Generally, you will need to add three times as much fresh herbs as dried herb in a recipe. For example, 3 tablespoons of fresh basil, or 1 tablespoon of dried basil.

Oregano and basil. Two of the most important herbs in a tomato-based sauce. Both are aromatics. Oregano adds a piquant flavor, while basil adds a fragrant sweetness to the sauce.

Bay leaf. This works well with tomatoes, but should be used with considerable care because of its intense flavor. Too much bay leaf may overpower the other flavors in the sauce.

Sage. This is not commonly used in a pasta or pizza sauce because the flavor is too pronounced. However, fresh sage used in conjunction with butter to dress, say, ravioli, is elegant and interesting.

Parsley. Definitely an unsung herb, but for it to be effective you need to use the flat-leaf or Italian type. Curly parsley is fine for a garnish, but that’s about as far as it goes.

Red pepper flakes (crushed, chilies). This is the sauce enhancer to use when a spicy heat effect is desired -in an arrabbiata sauce, for example.

More Sauce Pizzazz
Garlic. The ultimate sauce enhancer. Whether used fresh, sautéed, crushed, or chopped, garlic adds its own unique flavor interest. On the other hand, try to avoid garlic powder; it will add a bitter, heavy aftertaste to a sauce.

Some white sauces (Alfredo, for example) benefit from a hint of garlic.

Dried Mushrooms. There are a great many types of dried mushrooms available that can impart an intense, woodsy flavor to sauce. The mushrooms I most often use are dried porcini. Reconstitute them in warm water and strain the water through a fine-mesh cheesecloth. Save the water, which has a lot of flavor, and add it to the sauce along with the softened mushrooms.

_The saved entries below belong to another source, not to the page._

(** C9, as stated, fails.  A client whose 15-minute window is used up (50
    posts at time 0) posts once more: [post_tweet] returns [None], not an
    error, and sends nothing.  A client with a fresh limiter whose request
    fails with [Exception("503")] gets [None] too.  The decorator of
    rate_limiter.py answers [None] for a refused call as well. *)
Lemma post_tweet_swallows_counterexample :
  let fresh := Utils.init XAPIClient.client_limits (fun _ => 0%Q) in
  let used_up := snd (Utils.acquire_all fresh (repeat 0%Q 50)) in
  let posted := fun _ : nat => Return (Some "1"%string) in
  let failing := fun _ : nat => @Raise (option string) (Exception "503") in
  fst (Utils.acquire used_up 0) = Return false
  /\ fst (fst (XAPIClient.post_tweet posted
                 (XAPIClient.Build_World 0 used_up 0))) = Return None
  /\ is_raise (fst (fst (XAPIClient.post_tweet posted
                           (XAPIClient.Build_World 0 used_up 0)))) = false
  /\ XAPIClient.api_calls
       (snd (fst (XAPIClient.post_tweet posted
                    (XAPIClient.Build_World 0 used_up 0)))) = 0%nat
  /\ fst (fst (XAPIClient.post_tweet failing
                 (XAPIClient.Build_World 0 fresh 0))) = Return None
  /\ fst (fst (RateLimiterPy.rate_limit (always_raise (Exception "boom"))
                 (snd (RateLimiterPy.can_make_request (RateLimiterPy.init 1 3600) 0))
                 1 0%nat)) = Return None.
Proof.
  repeat split; vm_compute; reflexivity.
Qed.

(** C9, amended.  When the token bucket refuses, [post_tweet] returns
    [None] after a single call of its body, with no retry and no request
    sent; when the bucket admits and the request raises an error derived
    from [Exception], [post_tweet] returns [None] as well; and the wrapper
    of rate_limiter.py returns [None] for a refused call without running
    the wrapped function. *)
Theorem post_tweet_returns_none
    (api : nat -> outcome (option string)) (w : XAPIClient.World) :
  (fst (Utils.acquire (XAPIClient.rate_limiter w) (XAPIClient.clock w)) = Return false ->
   XAPIClient.post_tweet api w
   = (Return None,
      XAPIClient.Build_World (XAPIClient.clock w)
        (snd (Utils.acquire (XAPIClient.rate_limiter w) (XAPIClient.clock w)))
        (XAPIClient.api_calls w),
      [Utils.Invoke]))
  /\ (forall e,
        fst (Utils.acquire (XAPIClient.rate_limiter w) (XAPIClient.clock w)) = Return true ->
        api (XAPIClient.api_calls w) = Raise e ->
        isinstance e "Exception" = true ->
        XAPIClient.post_tweet api w
        = (Return None,
           XAPIClient.Build_World (XAPIClient.clock w)
             (snd (Utils.acquire (XAPIClient.rate_limiter w) (XAPIClient.clock w)))
             (S (XAPIClient.api_calls w)),
           [Utils.Invoke]))
  /\ (forall (St V : Type) (func : St -> outcome V * St)
             (limiter : RateLimiterPy.RateLimiter) (now : Q) (st : St),
        fst (RateLimiterPy.can_make_request limiter now) = false ->
        RateLimiterPy.rate_limit func limiter now st
        = (Return None, st, snd (RateLimiterPy.can_make_request limiter now))).
Proof.
  split; [|split].
  - intros Hacq.
    destruct (Utils.acquire (XAPIClient.rate_limiter w) (XAPIClient.clock w))
      as [o rl1] eqn:E.
    simpl in Hacq. subst o. simpl.
    apply post_tweet_first_return. apply post_tweet_body_refused. exact E.
  - intros e Hacq Hapi He.
    destruct (Utils.acquire (XAPIClient.rate_limiter w) (XAPIClient.clock w))
      as [o rl1] eqn:E.
    simpl in Hacq. subst o. simpl.
    apply post_tweet_first_return. apply (post_tweet_body_api_error api w rl1 e); assumption.
  - intros St V func limiter now st Hno. unfold RateLimiterPy.rate_limit.
    destruct (RateLimiterPy.can_make_request limiter now) as [ok limiter1].
    simpl in Hno. subst ok. reflexivity.
Qed.
Lemma contentText_spec (content : value) :
  contentText content = spec_content_text content.
Proof.
  destruct content; simpl; try done.
  by rewrite contentText_parts_app.
Qed.

(** C8: for every chat turn the text of the backend turn is resolved
    without failure: a plain string is taken as it is, an array gives the
    concatenation in order of the [text] of every part whose [type] is
    ["text"], other parts giving nothing, and any other content gives the
    empty string. *)
Theorem convertMessages_content_resolution (openaiMessages : list OpenAIMessage.t) :
  (fun turn => RaycastMessage.Text (RaycastMessage.Content turn))
    <$> convertMessages openaiMessages
  = (fun msg => spec_content_text (OpenAIMessage.Content msg)) <$> openaiMessages.
Proof.
  rewrite convertMessages_fmap, <- list_fmap_compose.
  apply list_fmap_ext. intros i msg _. simpl. apply contentText_spec.
Qed.

(** ** The non-streaming aggregator *)

Lemma placeholderText_nonempty : placeholderText <> "".
Proof. discriminate. Qed.

(** The resolved text never is empty. *)
Lemma resolveFullText_nonempty (responseText : string) :
  resolveFullText responseText <> "".
Proof.
  unfold resolveFullText.
  destruct (String.eqb_spec (parseSSEResponse responseText) "") as [He|]; [|done].
  rewrite He.
  destruct (Unmarshal_map responseText) as [m|]; simpl.
  - destruct (String.eqb_spec (extractTextFromJSON m) ""); simpl.
    + apply placeholderText_nonempty.
    + destruct (String.eqb_spec (extractTextFromJSON m) ""); done.
  - apply placeholderText_nonempty.
Qed.

(** C4: when the line-by-line extraction and the whole-body JSON fallback
    both find no text, the handler answers with a response document, not
    with an error, and the message content of the document is the fixed
    placeholder text, which is not the empty string. *)
Theorem no_text_gives_placeholder (w : World) (c : Conn) (bodyBytes modelId : string) :
  parseSSEResponse bodyBytes = "" ->
  bodyFallbackText bodyBytes = "" ->
  exists doc,
    handleNonStreamingResponse w c (ReadOK bodyBytes) modelId = ReplyDocument doc
    /\ doc_contents doc = [placeholderText]
    /\ placeholderText <> "".
Proof.
  intros Hsse Hjson. eexists. split; [reflexivity|].
  split; [|apply placeholderText_nonempty].
  unfold doc_contents. simpl. f_equal.
  unfold resolveFullText. rewrite Hsse. simpl.
  unfold bodyFallbackText in Hjson.
  destruct (Unmarshal_map bodyBytes) as [m|]; [|done].
  by rewrite Hjson.
Qed.

(** The entirely empty body. *)
Lemma no_text_gives_placeholder_witness :
  exists doc,
    handleNonStreamingResponse sample_world Conn_start (ReadOK "") "x" = ReplyDocument doc
    /\ doc_contents doc = [placeholderText]
    /\ placeholderText <> "".
Proof.
  apply (no_text_gives_placeholder sample_world Conn_start "" "x");
    vm_compute; reflexivity.
Defined.

(** C6: every response document that the non-streaming path produces
    reports the finish reason ["length"], whatever the backend events
    said. *)
Theorem finish_reason_always_length (w : World) (c : Conn) (read : ReadResult)
    (modelId : string) (doc : OpenAIChatResponse.t) :
  handleNonStreamingResponse w c read modelId = ReplyDocument doc ->
  doc_finish_reasons doc = ["length"].
Proof.
  destruct read as [bodyBytes|err]; simpl; [|discriminate].
  intros [= <-]. reflexivity.
Qed.

(** A body whose last event says ["stop"]. *)
Lemma finish_reason_always_length_witness :
  exists doc,
    handleNonStreamingResponse sample_world Conn_start (ReadOK sample_two_events) "x"
      = ReplyDocument doc
    /\ doc_contents doc = ["Hello there"]
    /\ doc_finish_reasons doc = ["length"].
Proof.
  eexists. split; [reflexivity|]. split; [vm_compute; reflexivity|].
  apply (finish_reason_always_length sample_world Conn_start
           (ReadOK sample_two_events) "x").
  reflexivity.
Defined.

(** ** The event extractor *)

Lemma genericFragment_spec (m : gmap string value) :
  genericFragment m
  = spec_non_empty (Some (spec_first_nonempty (spec_event_candidates m))).
Proof.
  unfold genericFragment, spec_event_candidates.
  rewrite !first_nonempty_step, !nonEmptyString_lookup.
  destruct (spec_non_empty (spec_string_field m "text")) as [t|] eqn:Ht.
  { symmetry. eapply spec_non_empty_fixed, Ht. }
  destruct (spec_non_empty (spec_string_field m "content")) as [u|] eqn:Hu.
  { symmetry. eapply spec_non_empty_fixed, Hu. }
  unfold spec_object_field.
  destruct (m !! "message") as [[| | | | |message]|]; simpl; try done.
  rewrite nonEmptyString_lookup.
  destruct (spec_non_empty (spec_string_field message "content")) as [v|] eqn:Hv;
    [|done].
  symmetry. eapply spec_non_empty_fixed, Hv.
Qed.

(** C2, as the code has it: for the payload [{"content":"hi"}] the strict
    parse succeeds, with an empty text, and no fragment is produced; a
    payload whose strict parse succeeds gives its text when that is not
    empty and nothing otherwise; a payload whose strict parse fails and which
    is a JSON object gives the first non-empty string among the top-level
    [text], the top-level [content] and [message.content], in this order. *)
Theorem extractFragment_strict_then_fallback :
  (Unmarshal_RaycastSSEData sample_content_payload = Some RaycastSSEData.zero
   /\ extractFragment sample_content_payload = None)
  /\ (forall data d,
        Unmarshal_RaycastSSEData data = Some d ->
        extractFragment data = spec_non_empty (Some (RaycastSSEData.Text d)))
  /\ (forall data m,
        Unmarshal_RaycastSSEData data = None ->
        Unmarshal_map data = Some m ->
        extractFragment data
        = spec_non_empty (Some (spec_first_nonempty (spec_event_candidates m)))).
Proof.
  split; [split; vm_compute; reflexivity|].
  split.
  - intros data d Hd. unfold extractFragment.
    destruct (String.eqb_spec data "[DONE]") as [->|_].
    { vm_compute in Hd. discriminate. }
    rewrite Hd. simpl. rewrite eqb_empty_decide.
    by case_bool_decide; case_decide.
  - intros data m Hd Hm. unfold extractFragment.
    destruct (String.eqb_spec data "[DONE]") as [->|_].
    { vm_compute in Hm. discriminate. }
    rewrite Hd, Hm. apply genericFragment_spec.
Qed.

A white sauce for pasta using heavy cream, rehydrated mushrooms and grated Parmesan cheese is one of my favorites.

Onion. An onion can add either sweetness or bitterness to a sauce, so proceed with caution. Fresh onions that have been chopped and sautéed with a pinch of sugar until very soft will add sweetness to a tomato-based sauce. Onions that are put in a sauce raw will cause a sauce to taste bitter.

A small amount of onion flavor helps to add zip to a white sauce, too.

Carrots. Carrots have a built-in natural sugar, so they are excellent for sweetening a sauce. Wash and skin a large carrot and cook it with sauce. Discard the carrot after the sauce is cooked.

Sun-dried tomatoes. For greater flexibility and lower cost, I suggest that you buy dried sun-dried tomatoes (as opposed to those packed in oil) and rehydrate them in boiling water. The flavor is very intense, so don’t go overboard.

Taking Stock
Chicken stock or chicken broth. This gives a tomato sauce a quick flavor fix. Add about 1/4 cup of chicken stock or broth for each cup of tomato sauce. Use a little less than 1/4 cup if using stock to enhance a white sauce.

Beef stock. This is another excellent way to increase the flavor intensity of a red sauce. Again, about 1/4 cup of beef broth to 1 cup of tomato sauce.

Cream of the Crop
Heavy cream. A terrific sauce enhancer. Swirl some heavy cream into a tomato sauce a few minutes before taking it off the heat. The cream will add a softness and richness to the sauce and will cut some of the tomato acidity as well.

Sugar. You can use sugar to cut the acidity of tomato sauce, but use it sparingly. Too much sugar will give a sauce a bottled taste. Keep in mind that some of the best flavor in a tomato sauce comes from the natural acidity of the tomatoes, so don’t blot it all out.

Olive oil. If I have any secret sauce ingredient at all it would have to be olive oil. I like to swirl a tablespoon or two (relative to batch size) into a sauce about 10 minutes before the sauce is ready to come off the heat. Extra-virgin olive oil is always my first choice, as it adds fruitiness to the sauce, which is most appealing.

Capers. Capers packed in brine are the best kind to use, but rinse them under cold water before adding them to a sauce (to get rid of the brine). A little bit of capers goes a long way, so use them with care. Capers are indispensable to a spicy red sauce, like a puttanesca sauce.